# Required work
Report all lines below with the word "Hget".

Segment Start: Supplied records

Lemma encode_state_total (self : ReplayBuffer.t) (idx : Z) :
  0 < len (ReplayBuffer.memory self) ->
  1 <= ReplayBuffer.frame_history self ->
  0 <= idx ->
  exists b e0 fs,
    nth_error (ReplayBuffer.memory self) 0 = Some e0 /\
    Z.max 0 (idx + 1 - ReplayBuffer.frame_history self) <= b <= idx /\
    Forall2 (frame_at (ReplayBuffer.memory self)) (range b (idx + 1)) fs /\
    ReplayBuffer._encode_state_frames self idx
    = Ok (repeat (zeros_like px_zero (state e0))
                 (Z.to_nat (b - (idx + 1 - ReplayBuffer.frame_history self))) ++ fs) /\
    ReplayBuffer._encode_state self idx
    = Ok [map div255
            (concat (repeat (zeros_like px_zero (state e0))
                            (Z.to_nat (b - (idx + 1 - ReplayBuffer.frame_history self)))
                     ++ fs))].
Proof.
  intros Hn HH Hidx.
  destruct (encode_frames_spec self idx Hn HH Hidx)
    as (b & e0 & fs & He0 & Hb & _ & _ & HF & Henc).
  exists b, e0, fs. repeat split; try assumption; try lia.
  apply encode_state_of_frames; [exact Henc|].
  intros Hnil. apply app_eq_nil in Hnil. destruct Hnil as [_ Hfs]. subst fs.
  apply Forall2_length_eq in HF. rewrite range_length in HF. cbn in HF. lia.
Qed.

Lemma getitem_in_range {A : Type} (xs : list A) (i : Z) :
  0 <= i < len xs -> exists x, nth_error xs (Z.to_nat i) = Some x /\ getitem xs i = Ok x.
Proof.
  intros Hi. destruct (nth_error xs (Z.to_nat i)) as [x|] eqn:Hx.
  - exists x. split; [reflexivity|]. apply getitem_some; [lia | exact Hx].
  - apply nth_error_None in Hx. unfold len in Hi. lia.
Qed.

(** C10: replacing the stored [next_state] fields by anything at all
    changes nothing in what [_encode_state], [get_experiences] and [sample]
    return. For an index [idx] of the store, the next state of the sampled
    experience is the stack of index [idx + 1], made of zero frames and of
    the stored [state] frames of indices [b .. idx + 1] with
    [b >= idx + 2 - frame_history]; and for the newest index
    [idx = len - 1] the last frame of that stack is the [state] stored at
    position 0, which is where [len % len] lands. *)
Theorem next_state_never_read (self : ReplayBuffer.t) :
  (forall (f : Experience ReplayBuffer.Frame rew -> ReplayBuffer.Frame)
          (idx : Z) (idxs draw : list Z),
     let self' := ReplayBuffer.set_memory self
                    (map (with_next_state f) (ReplayBuffer.memory self)) in
     ReplayBuffer._encode_state self' idx = ReplayBuffer._encode_state self idx /\
     ReplayBuffer.get_experiences self' idxs = ReplayBuffer.get_experiences self idxs /\
     ReplayBuffer.sample self' draw = ReplayBuffer.sample self draw) /\
  (forall idx : Z,
     1 <= ReplayBuffer.frame_history self ->
     0 <= idx < len (ReplayBuffer.memory self) ->
     exists e st b e0 fs frames,
       nth_error (ReplayBuffer.memory self) (Z.to_nat idx) = Some e /\
       ReplayBuffer._encode_state self idx = Ok st /\
       nth_error (ReplayBuffer.memory self) 0 = Some e0 /\
       Z.max 0 (idx + 2 - ReplayBuffer.frame_history self) <= b <= idx + 1 /\
       Forall2 (frame_at (ReplayBuffer.memory self)) (range b (idx + 2)) fs /\
       frames = repeat (zeros_like px_zero (state e0))
                       (Z.to_nat (b - (idx + 2 - ReplayBuffer.frame_history self))) ++ fs /\
       ReplayBuffer._encode_state_frames self (idx + 1) = Ok frames /\
       ReplayBuffer.get_experiences self [idx]
       = Ok [experience st (action e) (reward e) [map div255 (concat frames)] (done e)] /\
       (idx = len (ReplayBuffer.memory self) - 1 ->
        exists front, frames = front ++ [state e0])).
Proof.
  split.
  - intros f idx idxs draw self'. subst self'.
    split; [apply encode_state_next_state|].
    split; [apply get_experiences_next_state | apply sample_next_state].
  - intros idx HH Hidx.
    assert (Hn : 0 < len (ReplayBuffer.memory self)) by lia.
    destruct (getitem_in_range _ idx Hidx) as (e & He & Hget).
    destruct (encode_state_total self idx Hn HH ltac:(lia))
      as (b0 & e0' & fs0 & _ & _ & _ & _ & Hst).
    destruct (encode_state_total self (idx + 1) Hn HH ltac:(lia))
      as (b & e0 & fs & He0 & Hb & HF & Hfr & Hnx).
    replace (idx + 1 + 1) with (idx + 2) in * by lia.
    eexists e, _, b, e0, fs, _.
    split; [exact He|]. split; [exact Hst|]. split; [exact He0|].
    split; [exact Hb|]. split; [exact HF|]. split; [reflexivity|].
    split; [exact Hfr|]. split.
    + unfold ReplayBuffer.get_experiences. cbn [mapM].
      rewrite Hst, Hnx. cbn [bind]. rewrite Hget. reflexivity.
    + intros Hlast.
      assert (Hn1 : len (ReplayBuffer.memory self) = idx + 1) by lia. clear Hlast.
      assert (Hr : range b (idx + 2) = range b (idx + 1) ++ [idx + 1]).
      { rewrite <- range_snoc by lia. f_equal. lia. }
      rewrite Hr in HF. apply Forall2_app_inv_l in HF.
      destruct HF as (fs1 & fs2 & _ & Hlastf & ->).
      inversion Hlastf as [|j f1 js fs3 Hfa Hnil]; subst.
      inversion Hnil; subst.
      destruct Hfa as (e1 & Hw & Hs).
      unfold wrapped in Hw.
      rewrite <- Hn1, Z.mod_same in Hw by lia. change (Z.to_nat 0) with 0%nat in Hw.
      rewrite He0 in Hw. injection Hw as <-. rewrite <- Hs.
      exists (repeat (zeros_like px_zero (state e0))
                (Z.to_nat (b - (idx + 2 - ReplayBuffer.frame_history self))) ++ fs1).
      now rewrite app_assoc.
Qed.

End NextState.

Lemma next_state_never_read_witness :
  exists front,
    ReplayBuffer._encode_state_frames (buffer_of 5 1 2 three_transitions) 3
    = Ok (front ++ [[10; 11]]).
Proof.
  destruct (proj2 (@next_state_never_read int_frames (buffer_of 5 1 2 three_transitions)) 2
              ltac:(cbn; lia) ltac:(cbn; lia))
    as (e & st & b & e0 & fs & frames & _ & _ & He0 & _ & _ & _ & Hfr & _ & Hlast).
  destruct (Hlast eq_refl) as (front & Hfront).
  exists front. change 3 with (2 + 1). rewrite Hfr, Hfront.
  cbn in He0. injection He0 as <-. reflexivity.
Defined.

(** ** The update scheduler *)

Section Scheduler.
Context {E : Env} {T : Torch}.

Segment End: Supplied records

# The answer
    destruct (getitem_in_range _ idx Hidx) as (e & He & Hget).
      rewrite Hst, Hnx. cbn [bind]. rewrite Hget. reflexivity.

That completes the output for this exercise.